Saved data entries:
Segment Open

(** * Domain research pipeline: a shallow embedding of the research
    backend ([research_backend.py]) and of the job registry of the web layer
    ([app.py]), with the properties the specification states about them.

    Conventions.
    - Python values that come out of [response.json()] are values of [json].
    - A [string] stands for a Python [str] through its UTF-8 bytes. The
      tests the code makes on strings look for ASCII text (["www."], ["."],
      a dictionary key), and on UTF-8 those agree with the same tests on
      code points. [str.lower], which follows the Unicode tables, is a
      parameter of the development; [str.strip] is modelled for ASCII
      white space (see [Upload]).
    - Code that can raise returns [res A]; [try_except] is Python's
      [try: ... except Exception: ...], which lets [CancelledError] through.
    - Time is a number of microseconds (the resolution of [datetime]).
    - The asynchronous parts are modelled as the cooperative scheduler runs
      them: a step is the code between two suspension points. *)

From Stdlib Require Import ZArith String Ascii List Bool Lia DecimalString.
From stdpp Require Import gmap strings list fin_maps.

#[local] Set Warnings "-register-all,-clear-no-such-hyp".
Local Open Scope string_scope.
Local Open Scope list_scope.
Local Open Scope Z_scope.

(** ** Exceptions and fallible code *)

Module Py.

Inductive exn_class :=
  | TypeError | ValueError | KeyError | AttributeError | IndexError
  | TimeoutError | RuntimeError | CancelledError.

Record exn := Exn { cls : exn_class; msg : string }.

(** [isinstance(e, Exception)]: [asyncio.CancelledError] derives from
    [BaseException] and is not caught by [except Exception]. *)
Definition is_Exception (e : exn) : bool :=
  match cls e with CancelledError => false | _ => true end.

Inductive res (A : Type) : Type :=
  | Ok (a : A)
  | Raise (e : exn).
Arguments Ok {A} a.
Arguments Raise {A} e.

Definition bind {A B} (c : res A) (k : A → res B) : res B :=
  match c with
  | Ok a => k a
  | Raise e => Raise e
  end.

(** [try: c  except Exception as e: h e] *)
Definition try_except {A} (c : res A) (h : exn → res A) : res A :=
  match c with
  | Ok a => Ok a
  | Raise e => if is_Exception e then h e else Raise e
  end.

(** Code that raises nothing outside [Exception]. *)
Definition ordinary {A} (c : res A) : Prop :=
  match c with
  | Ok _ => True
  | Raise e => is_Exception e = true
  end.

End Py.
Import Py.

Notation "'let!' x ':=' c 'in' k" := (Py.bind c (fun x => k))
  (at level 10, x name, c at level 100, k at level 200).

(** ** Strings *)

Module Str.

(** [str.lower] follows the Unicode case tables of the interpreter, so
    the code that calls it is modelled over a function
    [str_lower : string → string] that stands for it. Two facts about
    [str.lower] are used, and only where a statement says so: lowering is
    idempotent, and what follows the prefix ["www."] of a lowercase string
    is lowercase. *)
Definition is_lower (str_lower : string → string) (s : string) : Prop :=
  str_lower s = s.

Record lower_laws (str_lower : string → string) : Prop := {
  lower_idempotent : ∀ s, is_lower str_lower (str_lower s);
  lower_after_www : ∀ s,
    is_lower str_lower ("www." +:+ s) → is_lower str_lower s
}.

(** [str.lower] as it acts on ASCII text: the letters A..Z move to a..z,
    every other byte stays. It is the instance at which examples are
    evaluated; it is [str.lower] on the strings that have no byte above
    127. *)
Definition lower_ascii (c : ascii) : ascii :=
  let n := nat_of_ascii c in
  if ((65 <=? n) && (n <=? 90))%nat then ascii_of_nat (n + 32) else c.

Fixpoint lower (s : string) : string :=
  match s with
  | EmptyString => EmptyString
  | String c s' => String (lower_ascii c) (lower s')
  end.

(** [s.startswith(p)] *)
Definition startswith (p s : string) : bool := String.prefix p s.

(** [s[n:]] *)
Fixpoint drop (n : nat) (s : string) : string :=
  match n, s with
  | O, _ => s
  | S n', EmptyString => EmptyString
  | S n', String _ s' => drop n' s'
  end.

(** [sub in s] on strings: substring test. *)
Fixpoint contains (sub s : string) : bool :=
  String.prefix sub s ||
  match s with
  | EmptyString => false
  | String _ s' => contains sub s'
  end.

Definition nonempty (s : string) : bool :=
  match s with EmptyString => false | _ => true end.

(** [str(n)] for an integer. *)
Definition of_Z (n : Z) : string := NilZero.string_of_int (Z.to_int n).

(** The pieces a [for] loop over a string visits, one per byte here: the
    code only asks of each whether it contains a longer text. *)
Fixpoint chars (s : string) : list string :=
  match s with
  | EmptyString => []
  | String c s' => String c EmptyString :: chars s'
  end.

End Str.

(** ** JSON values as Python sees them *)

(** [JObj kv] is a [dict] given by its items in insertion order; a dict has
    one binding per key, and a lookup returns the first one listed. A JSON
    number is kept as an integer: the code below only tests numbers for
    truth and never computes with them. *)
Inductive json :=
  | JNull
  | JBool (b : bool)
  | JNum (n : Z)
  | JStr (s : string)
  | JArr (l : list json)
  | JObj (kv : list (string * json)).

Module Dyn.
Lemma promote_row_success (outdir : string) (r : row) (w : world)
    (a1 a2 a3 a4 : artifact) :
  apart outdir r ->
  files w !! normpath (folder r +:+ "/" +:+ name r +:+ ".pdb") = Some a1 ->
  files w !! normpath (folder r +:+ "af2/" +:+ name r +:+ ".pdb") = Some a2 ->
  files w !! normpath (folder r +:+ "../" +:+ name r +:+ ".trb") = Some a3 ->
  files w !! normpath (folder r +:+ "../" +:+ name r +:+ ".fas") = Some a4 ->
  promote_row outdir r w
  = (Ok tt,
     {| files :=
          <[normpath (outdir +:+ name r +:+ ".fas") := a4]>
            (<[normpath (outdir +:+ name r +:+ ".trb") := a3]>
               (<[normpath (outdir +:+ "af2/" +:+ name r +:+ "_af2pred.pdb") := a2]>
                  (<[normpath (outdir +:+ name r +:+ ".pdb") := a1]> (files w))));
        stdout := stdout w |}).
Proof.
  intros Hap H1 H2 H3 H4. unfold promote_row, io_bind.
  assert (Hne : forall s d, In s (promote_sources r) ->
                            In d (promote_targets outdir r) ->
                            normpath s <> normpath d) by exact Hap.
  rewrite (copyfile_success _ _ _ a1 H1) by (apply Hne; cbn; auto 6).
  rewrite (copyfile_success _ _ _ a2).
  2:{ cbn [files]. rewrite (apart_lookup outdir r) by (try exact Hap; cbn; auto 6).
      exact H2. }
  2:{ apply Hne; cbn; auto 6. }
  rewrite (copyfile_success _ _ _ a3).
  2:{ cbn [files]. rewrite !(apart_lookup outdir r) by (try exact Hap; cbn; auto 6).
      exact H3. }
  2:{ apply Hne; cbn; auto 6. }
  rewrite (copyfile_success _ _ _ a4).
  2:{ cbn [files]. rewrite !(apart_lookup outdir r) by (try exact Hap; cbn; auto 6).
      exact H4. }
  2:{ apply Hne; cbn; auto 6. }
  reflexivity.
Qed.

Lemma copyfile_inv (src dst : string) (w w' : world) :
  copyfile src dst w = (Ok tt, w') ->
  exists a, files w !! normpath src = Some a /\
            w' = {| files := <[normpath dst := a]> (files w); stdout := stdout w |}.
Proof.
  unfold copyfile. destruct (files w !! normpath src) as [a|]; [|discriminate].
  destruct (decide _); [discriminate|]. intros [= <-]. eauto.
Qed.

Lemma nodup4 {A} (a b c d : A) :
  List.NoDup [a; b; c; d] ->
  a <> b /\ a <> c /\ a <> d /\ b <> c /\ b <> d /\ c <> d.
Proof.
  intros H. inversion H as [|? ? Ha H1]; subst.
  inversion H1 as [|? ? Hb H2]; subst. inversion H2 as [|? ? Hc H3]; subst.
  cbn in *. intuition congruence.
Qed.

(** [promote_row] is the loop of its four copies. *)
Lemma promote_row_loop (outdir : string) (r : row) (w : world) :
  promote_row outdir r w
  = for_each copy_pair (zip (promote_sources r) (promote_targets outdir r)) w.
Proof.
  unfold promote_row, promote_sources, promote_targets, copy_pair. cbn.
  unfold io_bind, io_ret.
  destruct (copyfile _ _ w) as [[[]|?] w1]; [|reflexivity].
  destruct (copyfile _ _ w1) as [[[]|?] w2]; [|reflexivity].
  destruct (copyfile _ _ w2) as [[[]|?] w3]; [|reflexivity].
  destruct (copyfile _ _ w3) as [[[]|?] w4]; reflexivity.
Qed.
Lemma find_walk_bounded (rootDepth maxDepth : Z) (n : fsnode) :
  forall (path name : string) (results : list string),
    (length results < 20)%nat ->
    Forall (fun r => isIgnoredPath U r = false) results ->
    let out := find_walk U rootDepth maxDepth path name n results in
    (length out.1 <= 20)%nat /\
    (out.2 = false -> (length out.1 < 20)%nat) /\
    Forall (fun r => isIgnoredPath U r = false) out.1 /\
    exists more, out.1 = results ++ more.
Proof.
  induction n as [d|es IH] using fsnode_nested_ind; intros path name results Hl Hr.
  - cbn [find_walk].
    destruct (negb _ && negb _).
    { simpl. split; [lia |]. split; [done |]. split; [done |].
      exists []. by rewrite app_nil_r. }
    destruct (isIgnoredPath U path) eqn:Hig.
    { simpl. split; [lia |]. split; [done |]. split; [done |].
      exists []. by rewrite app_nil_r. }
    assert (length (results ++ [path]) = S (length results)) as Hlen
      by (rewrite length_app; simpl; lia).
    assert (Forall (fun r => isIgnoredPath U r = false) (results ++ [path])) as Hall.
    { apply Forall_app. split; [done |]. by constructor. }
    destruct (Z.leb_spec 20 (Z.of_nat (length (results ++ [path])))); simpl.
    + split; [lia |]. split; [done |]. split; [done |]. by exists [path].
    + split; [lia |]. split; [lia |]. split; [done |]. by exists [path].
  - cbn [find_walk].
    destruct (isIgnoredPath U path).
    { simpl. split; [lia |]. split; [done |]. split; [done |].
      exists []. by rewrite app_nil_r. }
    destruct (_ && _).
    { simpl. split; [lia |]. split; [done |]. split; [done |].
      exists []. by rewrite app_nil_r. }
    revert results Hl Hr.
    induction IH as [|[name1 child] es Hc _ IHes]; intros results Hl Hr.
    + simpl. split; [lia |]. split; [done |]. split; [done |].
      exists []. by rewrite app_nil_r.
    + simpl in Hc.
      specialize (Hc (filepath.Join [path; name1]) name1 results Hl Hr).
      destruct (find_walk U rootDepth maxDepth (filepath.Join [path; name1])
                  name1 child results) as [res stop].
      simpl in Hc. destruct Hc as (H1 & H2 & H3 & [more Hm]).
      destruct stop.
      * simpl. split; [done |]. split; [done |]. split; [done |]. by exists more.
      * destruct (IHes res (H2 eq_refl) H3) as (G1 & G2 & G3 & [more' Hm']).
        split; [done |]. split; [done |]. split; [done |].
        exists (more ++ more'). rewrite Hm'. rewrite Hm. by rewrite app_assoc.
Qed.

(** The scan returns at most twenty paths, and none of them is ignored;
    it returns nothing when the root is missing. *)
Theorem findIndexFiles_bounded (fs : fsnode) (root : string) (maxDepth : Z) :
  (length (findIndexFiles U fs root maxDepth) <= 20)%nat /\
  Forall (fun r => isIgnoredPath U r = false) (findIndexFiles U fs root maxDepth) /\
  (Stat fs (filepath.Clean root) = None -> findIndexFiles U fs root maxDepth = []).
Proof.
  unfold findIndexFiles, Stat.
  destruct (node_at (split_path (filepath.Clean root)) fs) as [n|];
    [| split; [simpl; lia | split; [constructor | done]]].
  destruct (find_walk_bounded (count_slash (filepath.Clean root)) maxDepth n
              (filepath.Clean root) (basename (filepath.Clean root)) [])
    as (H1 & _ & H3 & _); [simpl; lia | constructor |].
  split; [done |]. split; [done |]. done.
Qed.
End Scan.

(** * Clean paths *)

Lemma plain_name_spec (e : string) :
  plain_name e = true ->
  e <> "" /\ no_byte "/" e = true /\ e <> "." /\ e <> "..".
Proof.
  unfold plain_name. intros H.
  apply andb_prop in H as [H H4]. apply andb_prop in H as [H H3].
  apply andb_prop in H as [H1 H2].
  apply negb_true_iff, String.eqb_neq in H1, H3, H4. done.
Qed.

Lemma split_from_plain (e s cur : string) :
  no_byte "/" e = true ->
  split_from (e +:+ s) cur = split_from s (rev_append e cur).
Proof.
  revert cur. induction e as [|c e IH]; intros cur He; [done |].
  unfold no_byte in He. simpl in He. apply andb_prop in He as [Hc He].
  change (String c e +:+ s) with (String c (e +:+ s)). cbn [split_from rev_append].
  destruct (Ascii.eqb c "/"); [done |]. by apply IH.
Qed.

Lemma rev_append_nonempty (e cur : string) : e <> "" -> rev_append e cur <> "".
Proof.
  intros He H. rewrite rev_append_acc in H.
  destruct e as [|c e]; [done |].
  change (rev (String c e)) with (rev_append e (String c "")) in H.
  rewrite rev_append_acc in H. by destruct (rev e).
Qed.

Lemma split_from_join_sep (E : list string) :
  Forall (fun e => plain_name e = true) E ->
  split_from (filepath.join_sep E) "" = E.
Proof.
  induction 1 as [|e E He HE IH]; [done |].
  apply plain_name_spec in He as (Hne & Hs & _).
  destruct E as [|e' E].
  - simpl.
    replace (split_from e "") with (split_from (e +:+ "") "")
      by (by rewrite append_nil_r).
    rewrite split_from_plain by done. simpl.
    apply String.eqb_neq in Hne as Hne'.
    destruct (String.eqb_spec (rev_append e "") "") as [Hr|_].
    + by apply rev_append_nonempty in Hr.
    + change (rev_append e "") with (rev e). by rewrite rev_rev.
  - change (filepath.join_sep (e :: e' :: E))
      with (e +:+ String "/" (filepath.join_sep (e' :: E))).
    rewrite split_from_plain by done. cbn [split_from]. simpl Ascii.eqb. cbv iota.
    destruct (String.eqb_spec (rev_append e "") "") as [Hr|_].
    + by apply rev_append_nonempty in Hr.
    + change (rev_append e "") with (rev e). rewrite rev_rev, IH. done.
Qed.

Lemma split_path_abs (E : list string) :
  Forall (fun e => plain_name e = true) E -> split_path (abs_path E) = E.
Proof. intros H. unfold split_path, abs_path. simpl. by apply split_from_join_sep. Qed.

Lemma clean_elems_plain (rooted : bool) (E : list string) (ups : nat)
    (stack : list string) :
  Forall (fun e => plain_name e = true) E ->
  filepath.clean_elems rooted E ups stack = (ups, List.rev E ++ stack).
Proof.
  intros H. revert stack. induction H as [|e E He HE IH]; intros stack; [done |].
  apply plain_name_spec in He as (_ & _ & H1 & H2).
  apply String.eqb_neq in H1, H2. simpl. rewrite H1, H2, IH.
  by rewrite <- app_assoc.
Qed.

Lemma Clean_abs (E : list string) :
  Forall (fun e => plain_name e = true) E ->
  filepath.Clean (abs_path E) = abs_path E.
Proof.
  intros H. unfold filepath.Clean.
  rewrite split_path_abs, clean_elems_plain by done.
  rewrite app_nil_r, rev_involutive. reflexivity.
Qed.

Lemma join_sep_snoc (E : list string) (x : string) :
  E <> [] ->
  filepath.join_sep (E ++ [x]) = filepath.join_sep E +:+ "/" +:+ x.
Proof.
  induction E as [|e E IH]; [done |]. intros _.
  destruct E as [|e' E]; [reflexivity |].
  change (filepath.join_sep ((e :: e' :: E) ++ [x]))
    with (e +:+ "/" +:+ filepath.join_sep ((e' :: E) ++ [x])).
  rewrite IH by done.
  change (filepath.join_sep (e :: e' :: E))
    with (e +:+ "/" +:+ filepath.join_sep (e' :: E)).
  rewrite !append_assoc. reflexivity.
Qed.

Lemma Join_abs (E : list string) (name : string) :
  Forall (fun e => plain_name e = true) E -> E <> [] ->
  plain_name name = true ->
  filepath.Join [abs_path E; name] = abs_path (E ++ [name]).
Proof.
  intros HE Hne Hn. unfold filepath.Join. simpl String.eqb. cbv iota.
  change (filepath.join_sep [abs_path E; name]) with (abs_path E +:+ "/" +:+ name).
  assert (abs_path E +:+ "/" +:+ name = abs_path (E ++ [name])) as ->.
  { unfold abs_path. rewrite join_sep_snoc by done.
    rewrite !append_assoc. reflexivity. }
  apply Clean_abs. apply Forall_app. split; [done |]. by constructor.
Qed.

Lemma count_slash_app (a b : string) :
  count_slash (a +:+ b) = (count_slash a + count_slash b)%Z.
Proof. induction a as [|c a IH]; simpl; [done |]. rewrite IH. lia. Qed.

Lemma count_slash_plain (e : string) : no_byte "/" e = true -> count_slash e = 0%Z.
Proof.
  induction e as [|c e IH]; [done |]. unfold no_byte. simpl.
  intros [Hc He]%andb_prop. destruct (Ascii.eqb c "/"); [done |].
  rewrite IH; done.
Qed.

Segment Closed

◆ **ACTIVITY**
Your output should consist solely of the lines from the beginning of the entries through the line containing "- The asynchronous", reproduced exactly.

◆ **SOLVED EXERCISE**
(** * Domain research pipeline: a shallow embedding of the research
    backend ([research_backend.py]) and of the job registry of the web layer
    ([app.py]), with the properties the specification states about them.

    Conventions.
    - Python values that come out of [response.json()] are values of [json].
    - A [string] stands for a Python [str] through its UTF-8 bytes. The
      tests the code makes on strings look for ASCII text (["www."], ["."],
      a dictionary key), and on UTF-8 those agree with the same tests on
      code points. [str.lower], which follows the Unicode tables, is a
      parameter of the development; [str.strip] is modelled for ASCII
      white space (see [Upload]).
    - Code that can raise returns [res A]; [try_except] is Python's
      [try: ... except Exception: ...], which lets [CancelledError] through.
    - Time is a number of microseconds (the resolution of [datetime]).
    - The asynchronous parts are modelled as the cooperative scheduler runs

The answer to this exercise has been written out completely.